DeGeneres to a Fault
The name Ellen DeGeneres has been stuck on the end of adjectives such as groundbreaking and pioneering so many times that she might as well change one of those to her first name. Of course, it wasn't always like that. And it really isn't quite that way anymore, now that shows such as Will & Grace and Queer as Folk have played upon gay stereotypes so much that having a gay main character in a show runs somewhere between passé and annoying.
But for a few years in the mid-1990s, DeGeneres became a household name by coming out on her show. The episode drew 46 million viewers and had ABC execs weeping with joy; those same network executives canceled the show after a few more seasons. CBS gave her a second chance with The Ellen Show, but after the above-mentioned shows had already brought out laughs with flamboyant gay men and raised questions with amalgamations of circuit life, a lesbian character who rarely mentioned the fact that she was gay just didn't turn enough heads. CBS has likewise said goodbye to DeGeneres.
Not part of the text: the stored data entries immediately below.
(** A step that leaves the hooked methods and the map of deoptimized ones. *)
Definition leaves (v : vm) (x : cres vm) : Prop :=
  forall v', x = Done v' -> deoptimized_methods_ (inst v') = deoptimized_methods_ (inst v) /\ forall a, hooked_at v a -> hooked_at v' a.

Lemma leaves_ret v v' : deoptimized_methods_ (inst v') = deoptimized_methods_ (inst v) -> runtime v' = runtime v -> leaves v (Done v').
Proof. intros Hi Hr w [= <-]. split; [done|]. intros a. unfold hooked_at. by rewrite Hr. Qed.
Lemma leaves_bind v x f : leaves v x -> (forall v', leaves v' (f v')) -> leaves v (x ≫= f).
Proof.
  intros Hx Hf w E. apply bind_Done in E as (v1 & E1 & E). destruct (Hx v1 E1) as [D1 K1]. destruct (Hf v1 w E) as [D2 K2].
  split; [congruence|]. intros a Ha. by apply K2, K1.
Qed.
Lemma leaves_read {A} v (x : cres A) f : (forall a, leaves v (f a)) -> leaves v (x ≫= f).
Proof. intros Hf w E. apply bind_Done in E as (a & _ & E). by apply (Hf a). Qed.
Lemma leaves_from v0 v x : deoptimized_methods_ (inst v0) = deoptimized_methods_ (inst v) -> runtime v0 = runtime v -> leaves v x -> leaves v0 x.
Proof. intros Hi Hr Hk w E. destruct (Hk w E) as [D K]. split; [congruence|]. intros a Ha. apply K. unfold hooked_at in *. by rewrite <- Hr. Qed.

Lemma update_leaves a q v : leaves v (UpdateEntrypoints a q v).
Proof.
  unfold UpdateEntrypoints, get_method. destruct (methods (runtime v) !! a) as [m|] eqn:Hm; [|done]. cbn [deref mbind cres_bind].
  intros w [= <-]. split; [done|]. intros x (mx & Hx & Hh). unfold hooked_at. cbn. destruct (decide (x = a)) as [->|Hne].
  - rewrite lookup_insert_eq. eexists. split; [done|]. rewrite Hm in Hx. injection Hx as ->. by destruct (a =? _).
  - rewrite lookup_insert_ne by done. by exists mx.
Qed.
Lemma install_leaves a v : leaves v (InstallStubsForMethod a v).
Proof.
  unfold InstallStubsForMethod. apply leaves_read. intros t. apply leaves_read. intros m. case_match; [by apply leaves_ret|].
  case_match; [by apply leaves_ret|]. apply leaves_read. intros q. apply update_leaves.
Qed.
Lemma for_each_leaves f l v : (forall a v, leaves v (f a v)) -> leaves v (for_each f l v).
Proof. intros Hf. revert v. induction l as [|a l IH]; intros v; [by apply leaves_ret|]. apply leaves_bind; [apply Hf|apply IH]. Qed.

Lemma configure_leaves e r v : leaves v (ConfigureStubs e r v).
Proof.
  unfold ConfigureStubs. cbn zeta. destruct (_ =? _); [by apply leaves_ret|].
  assert (forall i, deoptimized_methods_ i = deoptimized_methods_ (inst v) -> forall f l v0, runtime v0 = runtime v ->
    (forall w, deoptimized_methods_ (inst (f w)) = deoptimized_methods_ (inst w) /\ runtime (f w) = runtime w) ->
    leaves v (w ← for_each InstallStubsForClass l (set_inst i v0); Done (f w))) as Hk.
  { intros i Hi f l v0 Hr Hf. apply leaves_bind; [|intros w; apply leaves_ret; apply Hf].
    apply (leaves_from v (set_inst i v0)); [done|done|]. apply for_each_leaves. intros c w. apply for_each_leaves. apply install_leaves. }
  destruct (0 <? _); apply Hk; try done.
  - by destruct r.
  - intros w. by destruct (IsDeoptimizedMethodsEmpty (inst w)).
Qed.

(** A hooked method cannot be restored, and it stays in the map. *)
Lemma undeoptimize_hooked a v : hooked_at v a -> Undeoptimize a v = Fault Aborted.
Proof.
  intros (m & Hm & Hh). unfold Undeoptimize, get_method. rewrite Hm. cbn [deref mbind cres_bind].
  unfold can_deoptimize, IsProxyMethod. by rewrite Hh, orb_true_r, andb_false_r.
Qed.
(** The loop over the attributes of a tag: the IDs, the attributes, and whether
    it was left with an exception. *)
Fixpoint rewrite_attrs (mResIds : list Z) (attrs : list attribute) : list Z * list attribute * bool :=
  match attrs with
  | [] => (mResIds, [], false)
  | a :: attrs =>
      match rewrite_name mResIds (nameID a) with
      | None => (mResIds, a :: attrs, true)
      | Some mResIds =>
          match rewrite_value a with
          | None => (mResIds, a :: attrs, true)
          | Some a =>
              let '(mResIds, attrs, thrown) := rewrite_attrs mResIds attrs in (mResIds, a :: attrs, thrown)
          end
      end
  end.

(** The loop over the events; the parser delivers no event behind the end. *)
Fixpoint rewrite_events (mResIds : list Z) (events : list event) : list Z * list event * bool :=
  match events with
  | [] => (mResIds, [], false)
  | START_TAG attrs :: events =>
      let '(mResIds, attrs, thrown) := rewrite_attrs mResIds attrs in
      if thrown then (mResIds, START_TAG attrs :: events, true)
      else let '(mResIds, events, thrown) := rewrite_events mResIds events in (mResIds, START_TAG attrs :: events, thrown)
  | END_DOCUMENT :: events => (mResIds, END_DOCUMENT :: events, false)
  | BAD_DOCUMENT :: events => (mResIds, BAD_DOCUMENT :: events, false)
  | OTHER_EVENT :: events =>
      let '(mResIds, events, thrown) := rewrite_events mResIds events in (mResIds, OTHER_EVENT :: events, thrown)
  end.

(** [XResources_rewriteXmlReferencesNative].  The parser is read before it is
    compared with null. *)
Definition rewriteXmlReferencesNative (parser : option (list Z * list event)) : cres (list Z * list event * bool) :=
  tree ← deref parser;
  Done (rewrite_events (fst tree) (snd tree)).

(** ** What it should do *)

(** The attributes that are visited. *)
Fixpoint visited (events : list event) : list attribute :=
  match events with
  | [] => []
  | START_TAG attrs :: events => attrs ++ visited events
  | OTHER_EVENT :: events => visited events
  | _ => []
  end.
Example test_dependency : test_resolver [(0, 1); (1, 2)] = Done [Moved 1 2; Moved 0 1] /\
  test_resolver [(0, 1); (1, 2); (2, 3); (1, 4)] = Done [Moved 2 3; Moved 1 2; Moved 1 4; Moved 0 1].
Proof. vm_compute. done. Qed.
Example test_swap : test_resolver [(0, 1); (1, 0)] = Done [Swapped 1 0] /\
  test_resolver [(0, 1); (1, 2); (1, 0)] = Done [Moved 1 2; Swapped 1 0] /\
  test_resolver [(0, 1); (1, 2); (2, 3); (3, 4); (4, 1)] = Done [Swapped 4 1; Swapped 3 4; Swapped 2 3; Moved 0 1] /\
  test_resolver [(0, 1); (1, 2); (2, 3); (3, 4); (4, 1); (5, 4)] = Done [Swapped 4 1; Swapped 3 4; Swapped 2 3; Moved 0 1; Moved 5 4].
Proof. vm_compute. done. Qed.
(* ===== verification/ParallelMoveArm.v ===== *)
(** * ParallelMoveArm: the moves of the ARM code generator
      (compiler/optimizing/code_generator_arm.cc, compiler/utils/arm/assembler_thumb2.cc)

    The code that EmitMove and EmitSwap of ParallelMoveResolverARM emit, that it
    keeps the promise of [ParallelMove] in small frames, and at which moves and
    swaps the generator stops because a slot is 4096 bytes or more above the stack
    pointer. *)

From stdpp Require Import base list.
From S2P Require Import Prelude Locations ParallelMove ParallelMove32.

Section Arm.
Context `{HostWord} `{Constants}.

(** ** The code *)

Definition R0 := 0.
Definition IP := 12.
Definition SP := 13.
Definition PC := 15.
Definition kNumberOfCoreRegisters := 16.
Definition kArmWordSize := 4.

Definition AsCoreRegister (l : Location) : cres Z :=
  _ ← CHECK ((0 <=? reg l) && (reg l <? kNumberOfCoreRegisters)); Done (reg l).

(** CanHoldLoadOffsetThumb and CanHoldStoreOffsetThumb for words. *)
Definition can_hold_offset (offset : Z) : bool := Z.abs offset <? 4096.

Definition LoadFromOffset (rt base offset : Z) : cres (list instr) :=
  if negb (can_hold_offset offset) then
    _ ← CHECK (negb (base =? IP)); Done [mov_imm IP offset; add IP IP base; ldr rt IP 0]
  else Done [ldr rt base offset].
Definition StoreToOffset (rt base offset : Z) : cres (list instr) :=
  if negb (can_hold_offset offset) then
    _ ← CHECK (negb (rt =? IP)); _ ← CHECK (negb (base =? IP)); Done [mov_imm IP offset; add IP IP base; str rt IP 0]
  else Done [str rt base offset].

(** The offsets are ints: a stack index is narrowed where it is passed on
    ([s32]), and the sum of two of them must fit. *)
Definition int_add (a b : Z) : cres Z := if swrap 32 (a + b) =? a + b then Done (a + b) else Fault Overflow.

Definition arm_EmitMove (moves : list MoveOperands) (index : nat) : cres (list instr) :=
  move ← deref (moves !! index);
  let source := source_ move in
  let destination := destination_ move in
  if IsRegister source then
    if IsRegister destination then rd ← AsCoreRegister destination; rs ← AsCoreRegister source; Done [mov rd rs]
    else _ ← DCHECK (IsStackSlot destination); rs ← AsCoreRegister source; StoreToOffset rs SP (s32 (GetStackIndex destination))
  else if IsStackSlot source then
    if IsRegister destination then rd ← AsCoreRegister destination; LoadFromOffset rd SP (s32 (GetStackIndex source))
    else
      _ ← DCHECK (IsStackSlot destination);
      load ← LoadFromOffset IP SP (s32 (GetStackIndex source));
      store ← StoreToOffset IP SP (s32 (GetStackIndex destination));
      Done (load ++ store)
  else
    _ ← DCHECK (IsConstant source);
    value ← AsIntConstant source;
    if IsRegister destination then rd ← AsCoreRegister destination; Done [mov_imm rd value]
    else _ ← DCHECK (IsStackSlot destination); Done [mov_imm IP value; str IP SP (s32 (GetStackIndex destination))].

Definition arm_Exchange (reg mem : Z) : cres (list instr) :=
  load ← LoadFromOffset reg SP mem;
  store ← StoreToOffset IP SP mem;
  Done ([mov IP reg] ++ load ++ store).
Definition arm_ExchangeMemory (moves : list MoveOperands) (mem1 mem2 : Z) : cres (list instr) :=
  let '(reg_, spilled_) := AllocateScratchRegister moves IP kNumberOfCoreRegisters R0 in
  let stack_offset := if spilled_ then kArmWordSize else 0 in
  offset1 ← int_add mem1 stack_offset;
  offset2 ← int_add mem2 stack_offset;
  load1 ← LoadFromOffset reg_ SP offset1;
  load2 ← LoadFromOffset IP SP offset2;
  store1 ← StoreToOffset reg_ SP offset2;
  store2 ← StoreToOffset IP SP offset1;
  Done ((if spilled_ then [push reg_] else []) ++ (load1 ++ load2 ++ store1 ++ store2) ++ (if spilled_ then [pop reg_] else [])).

Definition arm_EmitSwap (moves : list MoveOperands) (index : nat) : cres (list instr) :=
  move ← deref (moves !! index);
  let source := source_ move in
  let destination := destination_ move in
  if IsRegister source && IsRegister destination then
    rs ← AsCoreRegister source; rd ← AsCoreRegister destination;
    _ ← DCHECK (negb (rs =? IP)); _ ← DCHECK (negb (rd =? IP));
    Done [mov IP rs; mov rs rd; mov rd IP]
  else if IsRegister source && IsStackSlot destination then
    rs ← AsCoreRegister source; arm_Exchange rs (s32 (GetStackIndex destination))
  else if IsStackSlot source && IsRegister destination then
    rd ← AsCoreRegister destination; arm_Exchange rd (s32 (GetStackIndex source))
  else if IsStackSlot source && IsStackSlot destination then
    arm_ExchangeMemory moves (s32 (GetStackIndex source)) (s32 (GetStackIndex destination))
  else Fault Aborted.

(** ** The promise *)

Context (frame_size : Z) (Hframe : 0 <= frame_size <= 4092).
Definition arm_operand (r : Z) : Prop := 0 <= r < kNumberOfCoreRegisters /\ r <> SP /\ r <> IP /\ r <> PC.
Lemma arm_registers r : arm_operand r -> 0 <= r < 64 /\ r <> SP.
Proof. unfold arm_operand, kNumberOfCoreRegisters. lia. Qed.
Lemma arm_frame : 0 <= frame_size <= 2 ^ 26.
Proof. lia. Qed.

Abbreviation arm_usable := (operand32 arm_operand frame_size).
Abbreviation arm_read := (read32 SP).
Abbreviation arm_assign := (assign SP).
Abbreviation arm_stack := (stack_ok SP 8 frame_size).
Abbreviation arm_slot := (slot_at frame_size).

Lemma core_register r : arm_operand r -> AsCoreRegister (RegisterLocation r) = Done r.
Proof.
  intros Hr. destruct (register_kind SP arm_operand arm_registers r Hr) as (_ & E & _). unfold AsCoreRegister. rewrite E.
  destruct Hr as [Hr _]. rewrite (proj2 (Z.leb_le _ _)), (proj2 (Z.ltb_lt _ _)) by lia. done.
Qed.
Lemma load_small r i : 0 <= i < 4096 -> LoadFromOffset r SP i = Done [ldr r SP i].
Proof. intros Hi. unfold LoadFromOffset, can_hold_offset. rewrite (proj2 (Z.ltb_lt _ _)) by lia. done. Qed.
Lemma store_small r i : 0 <= i < 4096 -> StoreToOffset r SP i = Done [str r SP i].
Proof. intros Hi. unfold StoreToOffset, can_hold_offset. rewrite (proj2 (Z.ltb_lt _ _)) by lia. done. Qed.

Lemma int_small i : 0 <= i < 2 ^ 31 -> s32 i = i.
Proof. intros Hi. apply swrap_small; [lia|]. unfold in_s. lia. Qed.
Lemma int_add_small i j : 0 <= i + j < 2 ^ 31 -> int_add i j = Done (i + j).
Proof. intros Hij. unfold int_add. by rewrite int_small, Z.eqb_refl. Qed.

(** IP is lost in each piece of code. *)
Definition lost_ip (r : Z) : Prop := r = IP.

Lemma arm_move moves i m : moves !! i = Some m -> arm_usable (source_ m) \/ literal32 (source_ m) -> arm_usable (destination_ m) ->
  exists code, arm_EmitMove moves i = Done code /\ forall s, arm_stack s -> exists s', run_all (step SP) code s = Done s' /\
    effect SP lost_ip s s' (R (arm_assign (destination_ m) (arm_read s (source_ m)) s)) (M (arm_assign (destination_ m) (arm_read s (source_ m)) s)).
Proof.
  intros Hm Hsrc Hdst. unfold arm_EmitMove. rewrite Hm. cbn [deref mbind cres_bind]. destruct m as [src dst]. cbn [source_ destination_] in *.
  assert (forall code, (forall s, arm_stack s -> run_all (step SP) code s = Done (arm_assign dst (arm_read s src) s)) ->
    forall s, arm_stack s -> exists s', run_all (step SP) code s = Done s' /\ effect SP lost_ip s s' (R (arm_assign dst (arm_read s src) s)) (M (arm_assign dst (arm_read s src) s))) as Hcode.
  { intros code Hrun s Hs. eexists. split; [by apply Hrun|]. split; try done. apply (assign_sp _ _ _ arm_registers arm_frame _ _ _ Hdst). }
  destruct Hdst as [rd Hrd|jd Hjd Mjd]; (destruct Hsrc as [Hsrc|[Hl [v Hv]]]; [destruct Hsrc as [rs Hrs|js Hjs Mjs]|]).
  - destruct (register_kind SP arm_operand arm_registers rd Hrd) as (D1 & D2 & _). destruct (register_kind SP arm_operand arm_registers rs Hrs) as (S1 & S2 & _).
    rewrite D1, S1, !core_register by done. cbn [mbind cres_bind]. eexists. split; [done|]. apply Hcode. intros s Hs. unfold assign, read32. by rewrite D1, D2, S1, S2.
  - destruct (register_kind SP arm_operand arm_registers rd Hrd) as (D1 & D2 & _). destruct (slot_kind frame_size arm_frame js Hjs) as (S1 & S2 & S3 & _).
    rewrite D1, S1, S2, S3, !core_register by done. cbn [mbind cres_bind]. rewrite int_small, load_small by lia. eexists. split; [done|]. apply Hcode. intros s Hs.
    destruct (slot_address frame_size js SP _ s Hs (Z.le_refl _) (conj Hjs Mjs)). exec_step (step_ldr SP s rd SP js (R s SP + js)).
    unfold assign, read32. by rewrite D1, D2, S1, S2, S3.
  - destruct (register_kind SP arm_operand arm_registers rd Hrd) as (D1 & D2 & _). destruct (literal_kind _ Hl) as [S1 S2].
    unfold AsIntConstant. rewrite D1, S1, S2, Hl, Hv, !core_register by done. cbn [DCHECK mbind cres_bind]. eexists. split; [done|]. apply Hcode. intros s Hs.
    unfold assign, read32. by rewrite D1, D2, S1, S2, Hv.
  - destruct (slot_kind frame_size arm_frame jd Hjd) as (D1 & D2 & D3 & _). destruct (register_kind SP arm_operand arm_registers rs Hrs) as (S1 & S2 & _).
    rewrite D1, D2, D3, S1, !core_register by done. cbn [DCHECK mbind cres_bind]. rewrite int_small, store_small by lia. eexists. split; [done|]. apply Hcode. intros s Hs.
    destruct (slot_address frame_size jd SP _ s Hs (Z.le_refl _) (conj Hjd Mjd)). exec_step (step_str SP s rs SP jd (R s SP + jd)).
    unfold assign, read32. by rewrite D1, D3, S1, S2.
  - destruct (slot_kind frame_size arm_frame jd Hjd) as (D1 & D2 & D3 & _). destruct (slot_kind frame_size arm_frame js Hjs) as (S1 & S2 & S3 & _).
    rewrite D1, D2, D3, S1, S2, S3. cbn [DCHECK mbind cres_bind]. rewrite !int_small, load_small, store_small by lia. eexists. split; [done|]. intros s Hs.
    destruct (slot_address frame_size jd SP _ s Hs (Z.le_refl _) (conj Hjd Mjd)). destruct (slot_address frame_size js SP _ s Hs (Z.le_refl _) (conj Hjs Mjs)).
    cbn [app]. exec_step (step_ldr SP s IP SP js (R s SP + js)). exec_step (step_str SP (set_reg IP (M s (R s SP + js)) s) IP SP jd (R s SP + jd)).
    eexists. split; [done|]. unfold assign, read32. rewrite D1, D3, S1, S2, S3. split; upd_simpl; [done| |done]. intros r _ Hn. by apply upd_ne.
  - destruct (slot_kind frame_size arm_frame jd Hjd) as (D1 & D2 & D3 & _). destruct (literal_kind _ Hl) as [S1 S2].
    unfold AsIntConstant. rewrite D1, D2, D3, S1, S2, Hl, Hv. cbn [DCHECK mbind cres_bind]. rewrite int_small by lia. eexists. split; [done|]. intros s Hs.
    destruct (slot_address frame_size jd SP _ s Hs (Z.le_refl _) (conj Hjd Mjd)). cbn [run_all].
    change (step SP (mov_imm IP v) s) with (Done (set_reg IP (uwrap 32 v) s)). cbn [mbind cres_bind].
    exec_step (step_str SP (set_reg IP (uwrap 32 v) s) IP SP jd (R s SP + jd)).
    eexists. split; [done|]. unfold assign, read32. rewrite D1, D3, S1, S2, Hv. split; upd_simpl; [done| |done]. intros r _ Hn. by apply upd_ne.
Qed.

(** A register that can be used for a while. *)
Lemma arm_free moves r : destinations_ok arm_usable moves -> 0 <= r < kNumberOfCoreRegisters ->
  IsScratchLocation moves (RegisterLocation r) = true -> arm_operand r.
Proof.
  intros Hd Hr Hs. destruct (register_location r) as (Hk & Hp & _); [apply payload_small; unfold kNumberOfCoreRegisters in Hr; lia|].
  apply (scratch_destination _ _ _ Hd) in Hs as Hu; [|intros E; by rewrite E in Hk]. remember (RegisterLocation r) as l eqn:El.
  destruct Hu as [r' Hr'|i Hi _]; [|destruct (slot_kind frame_size arm_frame i Hi) as (E1 & _); unfold IsRegister in E1; by rewrite Hk in E1].
  destruct (register_kind SP arm_operand arm_registers r' Hr') as (_ & E & _). rewrite Hp in E. by subst r'.
Qed.

Lemma arm_exchange_body scratch off s s1 mem1 mem2 : scratch <> SP -> scratch <> IP -> arm_stack s -> arm_slot mem1 -> arm_slot mem2 -> mem1 <> mem2 ->
  R s1 SP + off = R s SP -> 0 <= off -> (forall r, r <> SP -> R s1 r = R s r) -> (forall a, R s SP <= a -> M s1 a = M s a) ->
  exists s2, run_all (step SP) [ldr scratch SP (mem1 + off); ldr IP SP (mem2 + off); str scratch SP (mem2 + off); str IP SP (mem1 + off)] s1 = Done s2 /\
    effect SP (fun r => r = scratch \/ lost_ip r) s1 s2 (R s) (fun a => if a <? R s SP then M s1 a
      else upd (upd (M s) (R s SP + mem2) (M s (R s SP + mem1))) (R s SP + mem1) (M s (R s SP + mem2)) a).
Proof.
  intros Hsc Hip Hs Hs1 Hs2 Hne Hoff Hpos Hr Hm.
  destruct (slot_address frame_size mem1 SP _ s Hs (Z.le_refl _) Hs1) as [A1 M1]. destruct (slot_address frame_size mem2 SP _ s Hs (Z.le_refl _) Hs2) as [A2 M2].
  pose proof (proj1 (proj1 Hs1)). pose proof (proj1 (proj1 Hs2)). assert (IP <> SP) as Hips by done.
  exec_step (step_ldr SP s1 scratch SP (mem1 + off) (R s SP + mem1)); [|lia].
  exec_step (step_ldr SP (set_reg scratch (M s1 (R s SP + mem1)) s1) IP SP (mem2 + off) (R s SP + mem2)); [|upd_simpl; lia].
  set (s3 := set_reg IP (M (set_reg scratch (M s1 (R s SP + mem1)) s1) (R s SP + mem2)) (set_reg scratch (M s1 (R s SP + mem1)) s1)).
  exec_step (step_str SP s3 scratch SP (mem2 + off) (R s SP + mem2)); [|unfold s3; upd_simpl; lia].
  exec_step (step_str SP (set_word (R s SP + mem2) (R s3 scratch) s3) IP SP (mem1 + off) (R s SP + mem1)); [|unfold s3; upd_simpl; lia].
  eexists. split; [done|]. unfold s3. split; upd_simpl; [done| |].
  - intros r Hr1 Hn. rewrite !upd_ne; [by apply Hr| |]; intros ->; apply Hn; [by left|by right].
  - intros a Ha. unfold upd. destruct (Z.eqb_spec a (R s SP + mem1)) as [->|Hn1]; [|destruct (Z.eqb_spec a (R s SP + mem2)) as [->|Hn2]].
    + rewrite (proj2 (Z.ltb_ge (R s SP + mem1) (R s SP))) by lia. by apply Hm; lia.
    + rewrite (proj2 (Z.ltb_ge (R s SP + mem2) (R s SP))) by lia. by apply Hm; lia.
    + destruct (Z.ltb_spec a (R s SP)); [done|]. by apply Hm; lia.
Qed.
But that's probably a good thing, because the standup comedian is now back to doing what she does best: standup comedy. DeGeneres first came to the notice of the nation as an MC at a comedy club in New Orleans. A video of a club performance won Showtime's Funniest People in America show/contest in 1982. A Tonight Show appearance followed four years later, with DeGeneres being the only female comic Johnny Carson asked to sit and chat after performing. Then there was a long string of HBO specials before DeGeneres made the (in hindsight) unfortunate decision to do sitcoms. Her return to the stage will remind us all why two networks thought she was funny enough to bring her into our homes once a week. But will it explain that animatronic Ellen at the EPCOT Center? Best not to think too hard about such things.